What to work on
Copy the records below verbatim, from the first line through the line containing "Module JsNumber.", inclusive, and output nothing else.

Records supplied
(** * Claude Code telemetry bridge: event and metric processors

    A shallow embedding of [src/eventProcessor.js], [src/metricsProcessor.js]
    and of the session-key helper exercised in [test/helpers.test.js],
    together with the part of the JavaScript run-time these functions rely on
    (truthiness, [||], [parseInt], [parseFloat], numeric coercion, [Date]).
    The duration statistics and the port check of [test/helpers.test.js],
    the port allocation of [test/testServer.js] and the port matcher of
    [test/setup.js] are embedded as well.

    Conventions of the embedding:
    - a JavaScript number is an exact rational, [NaN] or a signed infinity:
      rounding to binary64 and the sign of zero are not represented;
    - a string is a sequence of code units, one [ascii] each;
    - an object literal is an association list in insertion order;
    - the session object is a record, the methods of [sessionHandler.js]
      (which the processors only call) are the fields of a class;
    - statements run in a state monad over the session and the calls made
      on the Langfuse client, with exceptions that keep the state reached. *)

From Stdlib Require Import ZArith QArith Qround Qabs String Ascii List Bool Lia
  Sorted.
From stdpp Require Import base gmap strings.

Open Scope Z_scope.

(** ** JavaScript numbers *)

Module JsNumber.

Inductive number :=
| NaN
| Infinity (negative : bool)
| Num (q : Q).

Definition ofZ (z : Z) : number := Num (inject_Z z).

(** [ToBoolean] on numbers: zero and [NaN] are falsy. *)
Definition truthy (n : number) : bool :=
  match n with
  | NaN => false
  | Infinity _ => true
  | Num q => negb (Qeq_bool q 0)
  end.

Definition isNegative (q : Q) : bool := Qnum q <? 0.

Definition add (x y : number) : number :=
  match x, y with
  | NaN, _ | _, NaN => NaN
  | Infinity a, Infinity b => if Bool.eqb a b then Infinity a else NaN
  | Infinity a, Num _ => Infinity a
  | Num _, Infinity b => Infinity b
  | Num a, Num b => Num (Qred (a + b))
  end.

Definition div (x y : number) : number :=
  match x, y with
  | NaN, _ | _, NaN => NaN
  | Infinity _, Infinity _ => NaN
  | Infinity a, Num b => Infinity (xorb a (isNegative b))
  | Num _, Infinity _ => Num 0
  | Num a, Num b =>
      if Qeq_bool b 0 then
        if Qeq_bool a 0 then NaN else Infinity (isNegative a)
      else Num (Qred (a / b))
  end.

(** [x <= y] as JavaScript evaluates it: false as soon as a [NaN] is involved. *)
Definition le (x y : number) : bool :=
  match x, y with
  | NaN, _ | _, NaN => false
  | Infinity a, Infinity b => implb b a
  | Infinity a, Num _ => a
  | Num _, Infinity b => negb b
  | Num a, Num b => Qle_bool a b
  end.

(** Truncation toward zero ([ToIntegerOrInfinity] on a finite number). *)
Definition truncate (q : Q) : Z := Z.quot (Qnum q) (Z.pos (Qden q)).

(** Leading decimal digit of a positive integer. *)
Fixpoint leadingDigitFuel (fuel : nat) (n : Z) : Z :=
  match fuel with
  | O => n
  | S fuel' => if n <? 10 then n else leadingDigitFuel fuel' (n / 10)
  end.

Definition leadingDigit (n : Z) : Z :=
  leadingDigitFuel (S (Z.to_nat (Z.log2 n))) n.

(** First significant digit of a rational in (0, 1): scale by ten until the
    integer part is positive. *)
Fixpoint firstSignificantFuel (fuel : nat) (num den : Z) : Z :=
  match fuel with
  | O => 0
  | S fuel' =>
      if den <=? num * 10 then (num * 10) / den
      else firstSignificantFuel fuel' (num * 10) den
  end.

Definition firstSignificant (q : Q) : Z :=
  firstSignificantFuel (S (Z.to_nat (Z.log2 (Z.pos (Qden q))))) (Qnum q) (Z.pos (Qden q)).

Definition pow10 (n : Z) : Z := 10 ^ n.

(** [parseInt(x, 10)] when [x] is a number: the number is first printed.
    Between 1e-6 and 1e21 the print is positional and the integer part is
    read back; outside, the print is in exponent form ([d.ddde+21],
    [d.ddde-7]) and only the leading digit is read. *)
Definition parseIntOfNumber (n : number) : number :=
  match n with
  | NaN | Infinity _ => NaN
  | Num q =>
      let a := Qabs q in
      let sign := if isNegative q then (-1) else 1 in
      if Qeq_bool q 0 then Num 0
      else if Qle_bool (inject_Z (pow10 21)) a
           then ofZ (sign * leadingDigit (truncate a))
      else if Qle_bool (1 # 1000000) a
           then ofZ (truncate q)
      else ofZ (sign * firstSignificant a)
  end.

End JsNumber.

Export JsNumber.

(** ** JavaScript values and strings *)

Module JsValue.

#[local] Set Warnings "-register-all".

Inductive JsVal :=
| JUndefined
| JNull
| JBool (b : bool)
| JNum (n : number)
| JStr (s : string)
| JObj (fields : list (string * JsVal)).

(** [ToBoolean]. *)
Definition truthy (v : JsVal) : bool :=
  match v with
  | JUndefined | JNull => false
  | JBool b => b
  | JNum n => JsNumber.truthy n
  | JStr s => negb (String.eqb s "")
  | JObj _ => true
  end.

(** [a || b]: the first operand when it is truthy, the second otherwise. *)
Definition js_or (a b : JsVal) : JsVal := if truthy a then a else b.

(** [a === b] against a primitive; two object operands are different
    references in every comparison the processors make. *)
Definition strictEquals (a b : JsVal) : bool :=
  match a, b with
  | JUndefined, JUndefined | JNull, JNull => true
  | JBool x, JBool y => Bool.eqb x y
  | JNum (Num x), JNum (Num y) => Qeq_bool x y
  | JNum (Infinity x), JNum (Infinity y) => Bool.eqb x y
  | JStr x, JStr y => String.eqb x y
  | _, _ => false
  end.

(** Property read on an object literal. *)
Fixpoint getField (fields : list (string * JsVal)) (key : string) : JsVal :=
  match fields with
  | [] => JUndefined
  | (k, v) :: rest => if String.eqb k key then v else getField rest key
  end.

Written solution
(** * Claude Code telemetry bridge: event and metric processors

    A shallow embedding of [src/eventProcessor.js], [src/metricsProcessor.js]
    and of the session-key helper exercised in [test/helpers.test.js],
    together with the part of the JavaScript run-time these functions rely on
    (truthiness, [||], [parseInt], [parseFloat], numeric coercion, [Date]).
    The duration statistics and the port check of [test/helpers.test.js],
    the port allocation of [test/testServer.js] and the port matcher of
    [test/setup.js] are embedded as well.

    Conventions of the embedding:
    - a JavaScript number is an exact rational, [NaN] or a signed infinity:
      rounding to binary64 and the sign of zero are not represented;
    - a string is a sequence of code units, one [ascii] each;
    - an object literal is an association list in insertion order;
    - the session object is a record, the methods of [sessionHandler.js]
      (which the processors only call) are the fields of a class;
    - statements run in a state monad over the session and the calls made
      on the Langfuse client, with exceptions that keep the state reached. *)

From Stdlib Require Import ZArith QArith Qround Qabs String Ascii List Bool Lia
  Sorted.
From stdpp Require Import base gmap strings.

Open Scope Z_scope.

(** ** JavaScript numbers *)

Module JsNumber.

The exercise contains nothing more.